Since my extreme Type 1 Diabetes diagnosis one year ago, lettuce wraps are one of my go-to low carb hot weather favorites, whether cooking at home or dining out (I usually find them in the appetizer or salad section of restaurant menus). There are so many tasty fun filling variations to try at home, and most come together pretty quickly.
This simple Asian chicken style from A Sweat Pea Chef uses very basic Asian flavors that are always in our pantry at home. The water chestnuts give it a bit of a nice crunch. Not a fan of ground chicken?…substitute lean ground pork or lean ground turkey.

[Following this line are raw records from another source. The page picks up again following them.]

(** The state after the component rooted at [no] has been popped. *)
Lemma retirada_completa no st st2 M C :
  inv_cfc g st → indices st !! no = None →
  laco_cfc g no st st2 → laco_completo g no st st2 →
  pilha st2 = M ++ no :: pilha st →
  lowlinks st2 !! no = Some (index st) →
  (∀ v, aresta g no v →
     descoberto st2 v
     ∧ ∀ l i, lowlinks st2 !! no = Some l → v ∈ pilha st →
         indices st2 !! v = Some i → l ≤ i) →
  (C = cfc st2 ++ [M ++ [no]] ∧ 1 < length (M ++ [no])
   ∨ C = cfc st2 ∧ ¬ 1 < length (M ++ [no])) →
  pos_completo g no st
    (Estado (index st2) (indices st2) (lowlinks st2) (pilha st)
            (na_pilha st2 ∖ list_to_set (M ++ [no])) C).
Proof.
  intros Hinv Hno Hl Hlc HP Hroot Hproc HC.
  pose proof Hinv as (Ht1 & Ht2 & Ht3 & Ht4 & Ht5 & Ht6).
  destruct Hl as (Hinv2 & (HI2 & HL2 & Hn2 & Hc2) & Hino & M' & HP' & HM & _).
  assert (M' = M) as ->.
  { rewrite HP in HP'. by apply app_inv_tail in HP'. }
  pose proof Hinv2 as (Hu1 & Hu2 & Hu3 & Hu4 & Hu5 & Hu6).
  destruct Hlc as ((Hc1 & Hcw & Hc3 & Hc4) & Hbaixas).
  destruct (Hbaixas M HP) as (Hdesc & Hlow).
  set (comp := M ++ [no]) in *.
  set (st' := Estado _ _ _ _ _ C).
  rewrite HP in Hu2. apply NoDup_app in Hu2 as (HndM & HMS & HndS).
  apply NoDup_cons in HndS as [HnoS HndS].
  assert (Hcomp_pilha : ∀ x, x ∈ comp → x ∈ pilha st2 ∧ x ∉ pilha st).
  { intros x [Hx|Hx]%elem_of_app.
    - split; [rewrite HP; apply elem_of_app; by left|]. intros Hs.
      apply (HMS x Hx). by right.
    - apply list_elem_of_singleton in Hx as ->.
      split; [|done]. rewrite HP. apply elem_of_app. right. left. }
  assert (Hret : ∀ x, retirado st' x ↔ retirado st2 x ∨ x ∈ comp).
  { intros x. unfold retirado. simpl. split.
    - intros [Hd Hn]. destruct (decide (x ∈ pilha st2)) as [Hin|Hin]; [|by left].
      right. rewrite HP in Hin.
      apply elem_of_app in Hin as [?|[->|?]%elem_of_cons]; [| |done].
      + apply elem_of_app. by left.
      + apply elem_of_app. right. left.
    - intros [[Hd Hn]|Hx].
      + split; [done|]. intros Hs. apply Hn. rewrite HP.
        apply elem_of_app. right. by right.
      + destruct (Hcomp_pilha x Hx) as [Hin Hout]. split; [by apply Hu3|done]. }
  assert (Hbaixo : ∀ y i, y ∈ pilha st → indices st2 !! y = Some i → i < index st).
  { intros y i Hy Hi. destruct (Ht3 y Hy) as [j Hj].
    apply Ht4 in Hj as Hlt. apply HI2 in Hj. assert (i = j) by congruence. lia. }
  assert (Hsuc : ∀ x y, x ∈ comp → aresta g x y → retirado st' y).
  { intros x y Hx Hxy.
    assert (Hy : descoberto st2 y
      ∧ ∀ i, y ∈ pilha st → indices st2 !! y = Some i → index st ≤ i).
    { apply elem_of_app in Hx as [Hx|Hx].
      - split; [by eapply Hdesc|]. intros i Hy Hi. by eapply (Hlow _ x y i).
      - apply list_elem_of_singleton in Hx as ->.
        destruct (Hproc y Hxy) as [Hd Hlo]. split; [done|].
        intros i Hy Hi. by eapply Hlo. }
    destruct Hy as [[i Hi] Hlo]. split; simpl; [by eexists|].
    intros Hy. pose proof (Hlo i Hy Hi). pose proof (Hbaixo y i Hy Hi). lia. }
  assert (Hfecho : ∀ x y, retirado st' x → aresta g x y → retirado st' y).
  { intros x y [Hx|Hx]%Hret Hxy.
    - apply Hret. left. by eapply Hc1.
    - by eapply Hsuc. }
  assert (Hmax : cfc_maximal g comp).
  { assert (Hto : ∀ u, u ∈ comp → alcanca g u no ∧ alcanca g no u).
    { intros u [Hu|Hu]%elem_of_app.
      - destruct (HM u Hu) as (? & ? & _). done.
      - apply list_elem_of_singleton in Hu as ->. done. }
    split.
    - intros u v Hu Hv. etrans; [by apply Hto|by apply Hto].
    - intros u v Hu Huv Hvu.
      assert (Hv : retirado st' v).
      { eapply retirado_alcanca; [exact Hfecho| |exact Huv]. apply Hret. by right. }
      apply Hret in Hv as [Hv|Hv]; [|done]. exfalso.
      assert (Hu2 : retirado st2 u) by (by eapply retirado_alcanca).
      destruct Hu2 as [_ Hu2]. apply Hu2. by apply Hcomp_pilha. }
  assert (HCin : ∀ c, c ∈ C ↔ c ∈ cfc st2 ∨ (c = comp ∧ 1 < length comp)).
  { intros c. destruct HC as [[-> Hlen]|[-> Hlen]].
    - rewrite elem_of_app, list_elem_of_singleton. naive_solver.
    - naive_solver. }
  split.
  - split_and!.
    + done.
    + intros x [Hx|Hx]%Hret.
      * destruct (Hcw x Hx) as (c & Hxc & Hcm & Hcin). exists c.
        split_and!; [done|done|]. intros Hlen. apply HCin. left. by apply Hcin.
      * exists comp. split_and!; [done|done|]. intros Hlen. apply HCin. by right.
    + intros c [Hc|[-> _]]%HCin.
      * destruct (Hc3 c Hc) as [Hcm Hmem]. split; [done|].
        intros x Hx. apply Hret. left. by apply Hmem.
      * split; [done|]. intros x Hx. apply Hret. by right.
    + simpl. destruct HC as [[-> Hlen]|[-> Hlen]]; [|done].
      rewrite join_app. simpl. rewrite app_nil_r.
      apply NoDup_app. split_and!; [done| |].
      * intros x (c & Hxc & Hc)%list_elem_of_join Hx.
        destruct (Hc3 c Hc) as [_ Hmem]. destruct (Hmem x Hxc) as [_ Hn].
        apply Hn. by apply Hcomp_pilha.
      * apply NoDup_app. split_and!; [done| |apply NoDup_singleton].
        intros x Hx ->%list_elem_of_singleton. apply (HMS no Hx). left.
  - intros N HN. simpl in HN.
    change (pilha st) with ([] ++ pilha st) in HN at 1.
    apply app_inv_tail in HN as <-. split.
    + intros x y Hx. by apply elem_of_nil in Hx.
    + intros l x y i _ Hx. by apply elem_of_nil in Hx.
Qed.

Lemma dfs_completo fuel no st st' :
  inv_cfc g st → inv_completo g st → indices st !! no = None →
  (∀ x, x ∈ pilha st → alcanca g x no) → no ∈ universo g →
  restante (universo g) (dom (indices st)) ≤ fuel →
  dfs g fuel no st = Ok st' → pos_completo g no st st'.
Proof.
  revert no st st'. induction fuel as [|f IH]; intros no st st' Hinv Hic Hno Hpath HU Hf Hrun.
  { done. }
  cbn [dfs] in Hrun. fold (entrada no st) in Hrun.
  destruct (vizinhos (dfs g f) no (get g no []) (entrada no st)) as [st2| |] eqn:Hviz;
    cbn in Hrun; [|done|done].
  destruct (vizinhos_completo f no st IH Hinv Hno Hpath (get g no []) (entrada no st) st2)
    as (Hl & Hlc & _ & _ & Hproc); [done| | | |done|].
  { by apply laco_cfc_entrada. }
  { by apply laco_completo_entrada. }
  { assert (Hnd : no ∉ dom (indices st)) by (by apply not_elem_of_dom).
    pose proof (restante_novo (universo g) (dom (indices st)) no HU Hnd).
    simpl. rewrite dom_insert_L. lia. }
  pose proof Hl as (Hinv2 & Hmol2 & Hino & M & HP & HM & l & y & Hl1 & Hl2 & _).
  unfold ler in Hrun. rewrite Hl1, Hino in Hrun. cbn in Hrun.
  case_decide as Hroot.
  - (* the root of a component *)
    subst l. rewrite HP in Hrun.
    pose proof Hinv2 as (Hu1 & Hu2 & Hu3 & _).
    rewrite desempilhar_spec in Hrun; [|by rewrite <-HP|]; last first.
    { intros x Hx. apply Hu1. rewrite HP.
      apply elem_of_app in Hx as [?|Hx]; apply elem_of_app; [by left|].
      apply list_elem_of_singleton in Hx as ->. right. left. }
    cbn in Hrun. case_decide as Hlen; injection Hrun as <-.
    + eapply retirada_completa; eauto.
    + eapply retirada_completa; eauto.
  - (* [no] stays on the stack *)
    injection Hrun as <-. destruct Hlc as (Hic2 & Hbaixas).
    destruct (Hbaixas M HP) as (Hdesc & Hlow).
    split; [done|]. intros N HN. rewrite HP in HN.
    change (M ++ no :: pilha st) with (M ++ [no] ++ pilha st) in HN.
    rewrite (assoc_L (++)) in HN. apply app_inv_tail in HN as <-. split.
    + intros x z [Hx|Hx]%elem_of_app Hxz; [by eapply Hdesc|].
      apply list_elem_of_singleton in Hx as ->. by apply Hproc.
    + intros l' x z i Hl' [Hx|Hx]%elem_of_app Hz Hxz Hi; [by eapply Hlow|].
      apply list_elem_of_singleton in Hx as ->.
      destruct (Hproc z Hxz) as [_ Hlo]. by eapply Hlo.
Qed.

Lemma principal_completo fuel ks st st' :
  size (universo g) ≤ fuel →
  (∀ k, k ∈ ks → k ∈ chaves g) →
  inv_cfc g st → inv_completo g st → pilha st = [] →
  principal g fuel ks st = Ok st' →
  inv_cfc g st' ∧ inv_completo g st' ∧ pilha st' = []
  ∧ (∀ x, descoberto st x ∨ x ∈ ks → descoberto st' x).
Proof.
  intros Hf. revert st. induction ks as [|k ks IH]; intros st Hks Hinv Hic HP Hrun.
  { injection Hrun as <-. split_and!; [done|done|done|].
    intros x [?|Hx]; [done|]. by apply elem_of_nil in Hx. }
  assert (Hks' : ∀ k', k' ∈ ks → k' ∈ chaves g) by (intros; apply Hks; by right).
  cbn [principal] in Hrun. case_decide as Hnew.
  - assert (Hpath : ∀ x, x ∈ pilha st → alcanca g x k).
    { intros x. rewrite HP. intros Hx. by apply elem_of_nil in Hx. }
    assert (HkU : k ∈ universo g) by (apply universo_chave, Hks; left).
    assert (Hrest : restante (universo g) (dom (indices st)) ≤ fuel).
    { etrans; [apply restante_le|done]. }
    destruct (dfs_cfc g fuel k st Hinv Hnew Hpath HkU Hrest) as (st1 & Hdfs & Hpos).
    rewrite Hdfs in Hrun. cbn in Hrun.
    pose proof (dfs_completo fuel k st st1 Hinv Hic Hnew Hpath HkU Hrest Hdfs)
      as (Hic1 & _).
    destruct Hpos as (Hinv1 & (HI1 & _) & Hik & N & HP1 & HN & Hcase).
    assert (HP1' : pilha st1 = []).
    { rewrite HP1, HP. destruct Hcase as [[-> _]|[(l & y & _ & _ & Hy & _) _]]; [done|].
      rewrite HP in Hy. by apply elem_of_nil in Hy. }
    destruct (IH st1 Hks' Hinv1 Hic1 HP1' Hrun) as (? & ? & ? & Hd).
    split_and!; [done|done|done|].
    intros x [[i Hi]|[->|Hx]%elem_of_cons]; apply Hd; auto.
    + left. exists i. by apply HI1.
    + left. by eexists.
  - destruct (IH st Hks' Hinv Hic HP Hrun) as (? & ? & ? & Hd).
    split_and!; [done|done|done|].
    intros x [?|[->|Hx]%elem_of_cons]; apply Hd; auto.
    left. by apply not_eq_None_Some.
Qed.

(** The components returned are whole strongly connected components, no
    name is in two of them, and every name that lies on a cycle through
    another name is in one. *)
Lemma encontrar_cfc_com_completo fuel :
  size (universo g) ≤ fuel →
  ∃ cs, encontrar_cfc_com fuel g = Ok cs
    ∧ (∀ comp, comp ∈ cs → componente_ok g comp ∧ cfc_maximal g comp)
    ∧ NoDup (mjoin cs)
    ∧ (∀ u v, u ≠ v → alcanca g u v → alcanca g v u →
         ∃ comp, comp ∈ cs ∧ u ∈ comp ∧ v ∈ comp).
Proof.
  intros Hf.
  destruct (encontrar_cfc_com_spec g fuel Hf) as (cs & Hcs & Hok).
  unfold encontrar_cfc_com in Hcs.
  destruct (principal g fuel (chaves g) inicial) as [st| |] eqn:Hrun;
    cbn in Hcs; [|done|done].
  injection Hcs as <-.
  destruct (principal_completo fuel (chaves g) inicial st)
    as (Hinv & (Hc1 & Hcw & Hc3 & Hc4) & HP & Hd); [done|done| | |done|done|].
  { split_and!; simpl.
    - intros x. rewrite elem_of_nil. set_solver.
    - apply NoDup_nil_2.
    - intros x Hx. by apply elem_of_nil in Hx.
    - intros x i. by rewrite lookup_empty.
    - intros x [i Hi]. by rewrite lookup_empty in Hi.
    - intros comp Hc. by apply elem_of_nil in Hc. }
  { split_and!; unfold retirado; simpl.
    - intros x y [[i Hi] _]. by rewrite lookup_empty in Hi.
    - intros x [[i Hi] _]. by rewrite lookup_empty in Hi.
    - intros comp Hc. by apply elem_of_nil in Hc.
    - apply NoDup_nil_2. }
  exists (cfc st). unfold encontrar_cfc_com. rewrite Hrun. cbn.
  split_and!; [done| |done|].
  - intros comp Hc. split; [by apply Hok|by apply Hc3].
  - intros u v Hne Huv Hvu.
    assert (Hu : retirado st u).
    { split; [|rewrite HP; apply not_elem_of_nil]. apply Hd. right.
      apply rtc_tc in Huv as [?|Huv]; [done|]. by eapply caminho_chave. }
    destruct (Hcw u Hu) as (comp & Hucomp & Hmax & Hin).
    assert (Hv : v ∈ comp) by (by eapply Hmax).
    exists comp. split_and!; [|done|done].
    apply Hin. exact (dois_membros comp u v Hucomp Hv Hne).
Qed.
End tarjan_completo.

- 12 bibb, iceberg or romaine lettuce leaves
- 1 tbsp. sesame oil
- 1 pound ground chicken breast
- 1 large white onion, chopped
- 3 cloves garlic, minced
- 2 tbsp. soy sauce
- 2 tbsp. hoisin sauce
- 2 tsp. fresh ginger, minced
- 2 tsp. rice wine vinegar
- ½ tsp. red pepper flakes
- 8 oz. (1 can) water chestnuts, chopped
- 3 green onions, chopped
- Wash lettuce leaves, drain and set aside. Leave whole. You may cut out the spine if you prefer, though this is not necessary.
- Heat olive oil over medium-high heat in a large skillet. Add the chicken and cook for 5 minutes, breaking up the meat into small pieces. Add the onion, garlic, soy sauce, hoisin sauce, ginger, vinegar and chili flakes. Cook until the meat is well browned and the onions are translucent.
- Add water chestnuts and green onions and cook for 1 minute until well mixed.
- Spoon meat mixture onto lettuce leaves.